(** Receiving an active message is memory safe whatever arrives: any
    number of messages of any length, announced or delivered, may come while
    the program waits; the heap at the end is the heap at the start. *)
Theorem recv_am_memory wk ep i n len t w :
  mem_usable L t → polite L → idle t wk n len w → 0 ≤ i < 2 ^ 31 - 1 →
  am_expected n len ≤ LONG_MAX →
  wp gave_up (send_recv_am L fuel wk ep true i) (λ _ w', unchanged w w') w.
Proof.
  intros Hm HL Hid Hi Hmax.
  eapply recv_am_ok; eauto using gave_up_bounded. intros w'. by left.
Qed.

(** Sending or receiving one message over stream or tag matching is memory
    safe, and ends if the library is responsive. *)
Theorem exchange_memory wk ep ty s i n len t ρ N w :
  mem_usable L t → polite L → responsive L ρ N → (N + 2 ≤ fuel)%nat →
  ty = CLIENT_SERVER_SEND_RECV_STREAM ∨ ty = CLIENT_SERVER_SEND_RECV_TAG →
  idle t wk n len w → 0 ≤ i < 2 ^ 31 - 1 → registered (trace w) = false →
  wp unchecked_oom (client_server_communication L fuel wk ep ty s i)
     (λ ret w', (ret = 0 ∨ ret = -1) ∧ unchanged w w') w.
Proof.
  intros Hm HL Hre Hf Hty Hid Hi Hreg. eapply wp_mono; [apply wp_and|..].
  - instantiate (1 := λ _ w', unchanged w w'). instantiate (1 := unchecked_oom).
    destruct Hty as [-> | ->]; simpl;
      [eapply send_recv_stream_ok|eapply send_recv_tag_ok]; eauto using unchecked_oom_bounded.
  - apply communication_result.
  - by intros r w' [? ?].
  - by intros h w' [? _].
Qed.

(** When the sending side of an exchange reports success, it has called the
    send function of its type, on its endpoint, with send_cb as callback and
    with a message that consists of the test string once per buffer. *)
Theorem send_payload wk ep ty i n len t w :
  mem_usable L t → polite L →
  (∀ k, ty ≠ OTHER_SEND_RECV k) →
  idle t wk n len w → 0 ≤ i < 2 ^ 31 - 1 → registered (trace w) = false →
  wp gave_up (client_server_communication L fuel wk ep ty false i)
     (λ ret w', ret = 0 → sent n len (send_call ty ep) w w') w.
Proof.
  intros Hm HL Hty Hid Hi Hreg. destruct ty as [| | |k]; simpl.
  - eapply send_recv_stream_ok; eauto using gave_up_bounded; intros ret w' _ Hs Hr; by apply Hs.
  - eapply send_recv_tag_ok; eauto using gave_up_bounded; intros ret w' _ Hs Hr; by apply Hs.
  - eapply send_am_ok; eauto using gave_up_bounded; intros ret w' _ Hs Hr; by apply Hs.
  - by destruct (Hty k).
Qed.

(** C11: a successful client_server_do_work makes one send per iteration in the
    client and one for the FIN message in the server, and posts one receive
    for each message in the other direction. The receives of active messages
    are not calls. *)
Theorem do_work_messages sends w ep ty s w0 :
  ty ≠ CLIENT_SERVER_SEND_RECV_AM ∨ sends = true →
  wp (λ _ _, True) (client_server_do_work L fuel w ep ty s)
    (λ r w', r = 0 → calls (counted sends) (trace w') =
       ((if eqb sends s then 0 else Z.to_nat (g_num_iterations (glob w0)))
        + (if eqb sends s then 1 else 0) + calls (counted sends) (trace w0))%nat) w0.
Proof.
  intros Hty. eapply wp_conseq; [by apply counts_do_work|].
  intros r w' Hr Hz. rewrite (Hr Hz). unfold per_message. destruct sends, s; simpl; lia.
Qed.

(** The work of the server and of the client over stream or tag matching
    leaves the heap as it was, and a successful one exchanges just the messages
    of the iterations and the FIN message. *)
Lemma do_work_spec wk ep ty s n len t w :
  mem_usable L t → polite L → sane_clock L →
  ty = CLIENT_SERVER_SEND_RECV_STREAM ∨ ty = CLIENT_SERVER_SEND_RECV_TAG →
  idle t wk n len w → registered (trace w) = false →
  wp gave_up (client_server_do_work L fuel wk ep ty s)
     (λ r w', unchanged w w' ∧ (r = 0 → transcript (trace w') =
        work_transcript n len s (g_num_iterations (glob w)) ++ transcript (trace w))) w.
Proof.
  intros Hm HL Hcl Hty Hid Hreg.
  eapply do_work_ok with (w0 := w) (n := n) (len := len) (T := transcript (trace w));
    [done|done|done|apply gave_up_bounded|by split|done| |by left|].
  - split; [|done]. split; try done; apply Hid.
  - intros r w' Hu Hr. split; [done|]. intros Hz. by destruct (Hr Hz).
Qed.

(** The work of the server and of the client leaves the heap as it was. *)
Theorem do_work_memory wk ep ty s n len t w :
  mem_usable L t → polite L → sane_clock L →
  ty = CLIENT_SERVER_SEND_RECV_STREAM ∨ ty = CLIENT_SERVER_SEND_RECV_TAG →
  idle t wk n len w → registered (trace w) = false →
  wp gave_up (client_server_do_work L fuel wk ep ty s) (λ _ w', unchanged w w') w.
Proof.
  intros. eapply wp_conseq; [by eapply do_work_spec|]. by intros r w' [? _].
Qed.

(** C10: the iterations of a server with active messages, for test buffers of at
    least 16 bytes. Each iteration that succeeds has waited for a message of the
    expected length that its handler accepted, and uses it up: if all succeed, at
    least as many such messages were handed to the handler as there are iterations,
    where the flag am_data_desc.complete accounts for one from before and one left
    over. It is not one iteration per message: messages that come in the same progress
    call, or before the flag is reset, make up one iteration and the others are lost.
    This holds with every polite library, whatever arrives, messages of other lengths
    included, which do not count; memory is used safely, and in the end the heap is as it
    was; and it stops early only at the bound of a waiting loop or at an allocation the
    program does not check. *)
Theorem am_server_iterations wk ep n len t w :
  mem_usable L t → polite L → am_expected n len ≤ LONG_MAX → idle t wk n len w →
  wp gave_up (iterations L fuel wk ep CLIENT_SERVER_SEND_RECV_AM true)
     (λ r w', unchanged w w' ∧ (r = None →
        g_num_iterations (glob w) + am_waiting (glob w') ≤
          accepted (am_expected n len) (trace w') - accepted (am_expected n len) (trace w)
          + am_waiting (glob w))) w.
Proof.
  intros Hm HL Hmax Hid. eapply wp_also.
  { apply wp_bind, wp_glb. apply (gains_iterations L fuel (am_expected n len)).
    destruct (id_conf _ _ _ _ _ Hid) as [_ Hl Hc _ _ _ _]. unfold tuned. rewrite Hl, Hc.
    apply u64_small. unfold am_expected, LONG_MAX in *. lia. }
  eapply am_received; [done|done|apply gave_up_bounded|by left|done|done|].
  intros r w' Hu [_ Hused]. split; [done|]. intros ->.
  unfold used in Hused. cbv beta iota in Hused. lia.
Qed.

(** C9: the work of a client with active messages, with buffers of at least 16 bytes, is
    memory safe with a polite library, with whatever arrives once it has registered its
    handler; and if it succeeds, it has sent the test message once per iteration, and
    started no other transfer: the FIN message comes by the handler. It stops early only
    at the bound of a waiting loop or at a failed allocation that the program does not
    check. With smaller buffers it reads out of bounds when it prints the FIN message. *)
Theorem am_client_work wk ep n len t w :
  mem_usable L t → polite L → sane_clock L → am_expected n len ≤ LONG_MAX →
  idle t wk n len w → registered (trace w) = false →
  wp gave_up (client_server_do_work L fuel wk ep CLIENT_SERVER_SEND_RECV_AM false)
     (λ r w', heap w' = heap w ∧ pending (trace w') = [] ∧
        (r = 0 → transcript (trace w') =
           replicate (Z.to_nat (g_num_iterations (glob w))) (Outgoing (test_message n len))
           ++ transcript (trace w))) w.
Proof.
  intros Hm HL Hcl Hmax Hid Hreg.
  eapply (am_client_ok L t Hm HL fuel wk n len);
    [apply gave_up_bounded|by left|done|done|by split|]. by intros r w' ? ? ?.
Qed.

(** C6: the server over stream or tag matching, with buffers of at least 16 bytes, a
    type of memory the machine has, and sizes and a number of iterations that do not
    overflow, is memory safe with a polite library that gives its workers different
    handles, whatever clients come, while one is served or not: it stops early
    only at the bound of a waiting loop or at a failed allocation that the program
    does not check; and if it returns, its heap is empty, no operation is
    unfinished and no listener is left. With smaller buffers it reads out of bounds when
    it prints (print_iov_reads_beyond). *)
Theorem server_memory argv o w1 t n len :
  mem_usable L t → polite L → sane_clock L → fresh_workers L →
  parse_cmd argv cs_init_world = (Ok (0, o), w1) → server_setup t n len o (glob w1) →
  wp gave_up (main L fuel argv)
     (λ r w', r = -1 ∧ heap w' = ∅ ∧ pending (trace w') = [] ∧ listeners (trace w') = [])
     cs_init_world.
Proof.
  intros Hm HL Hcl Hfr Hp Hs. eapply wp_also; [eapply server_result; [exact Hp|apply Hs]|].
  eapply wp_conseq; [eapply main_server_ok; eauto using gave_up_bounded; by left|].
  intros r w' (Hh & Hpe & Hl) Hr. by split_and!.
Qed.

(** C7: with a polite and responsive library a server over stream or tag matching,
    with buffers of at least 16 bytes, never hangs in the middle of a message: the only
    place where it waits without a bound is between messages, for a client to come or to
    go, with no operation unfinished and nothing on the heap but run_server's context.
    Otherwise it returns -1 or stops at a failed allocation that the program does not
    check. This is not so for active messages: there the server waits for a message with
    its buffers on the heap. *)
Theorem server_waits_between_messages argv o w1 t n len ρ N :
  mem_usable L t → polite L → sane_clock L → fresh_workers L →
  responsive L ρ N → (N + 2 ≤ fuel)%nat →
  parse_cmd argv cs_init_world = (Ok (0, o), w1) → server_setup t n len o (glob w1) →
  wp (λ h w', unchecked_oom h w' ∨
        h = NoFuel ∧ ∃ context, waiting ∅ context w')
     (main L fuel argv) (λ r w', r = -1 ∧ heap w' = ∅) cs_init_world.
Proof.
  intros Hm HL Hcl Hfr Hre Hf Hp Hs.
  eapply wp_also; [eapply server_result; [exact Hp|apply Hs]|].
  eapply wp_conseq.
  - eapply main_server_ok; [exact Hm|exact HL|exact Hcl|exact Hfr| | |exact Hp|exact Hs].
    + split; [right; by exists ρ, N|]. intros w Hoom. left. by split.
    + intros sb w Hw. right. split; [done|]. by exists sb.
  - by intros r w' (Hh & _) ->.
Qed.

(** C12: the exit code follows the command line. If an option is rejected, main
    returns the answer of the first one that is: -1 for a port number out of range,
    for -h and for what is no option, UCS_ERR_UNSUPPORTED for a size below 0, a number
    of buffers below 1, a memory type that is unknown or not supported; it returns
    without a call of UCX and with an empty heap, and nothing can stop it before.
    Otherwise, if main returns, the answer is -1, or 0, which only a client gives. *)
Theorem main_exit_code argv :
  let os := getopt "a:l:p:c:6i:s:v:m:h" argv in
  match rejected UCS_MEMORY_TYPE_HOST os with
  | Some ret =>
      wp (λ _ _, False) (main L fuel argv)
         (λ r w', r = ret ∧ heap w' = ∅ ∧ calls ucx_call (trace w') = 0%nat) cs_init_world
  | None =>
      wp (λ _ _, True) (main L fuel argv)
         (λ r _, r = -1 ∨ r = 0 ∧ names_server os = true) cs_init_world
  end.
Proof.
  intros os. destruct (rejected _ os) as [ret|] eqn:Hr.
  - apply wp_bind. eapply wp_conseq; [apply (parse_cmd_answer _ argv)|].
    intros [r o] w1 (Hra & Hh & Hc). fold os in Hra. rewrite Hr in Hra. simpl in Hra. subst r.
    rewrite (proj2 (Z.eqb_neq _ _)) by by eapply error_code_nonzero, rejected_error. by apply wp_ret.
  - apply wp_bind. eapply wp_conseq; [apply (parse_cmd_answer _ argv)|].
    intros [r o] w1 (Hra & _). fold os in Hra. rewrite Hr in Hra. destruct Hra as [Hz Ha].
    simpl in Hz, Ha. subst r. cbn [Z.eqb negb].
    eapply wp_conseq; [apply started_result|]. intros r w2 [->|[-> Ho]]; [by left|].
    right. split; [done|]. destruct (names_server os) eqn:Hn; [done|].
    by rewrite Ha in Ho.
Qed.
○ ○ ○
### How to complete this task
If a line in the records above contains the string "arrives", copy that line out.

### Solution to this exercise
(** Receiving an active message is memory safe whatever arrives: any
    This holds with every polite library, whatever arrives, messages of other lengths
    memory safe with a polite library, with whatever arrives once it has registered its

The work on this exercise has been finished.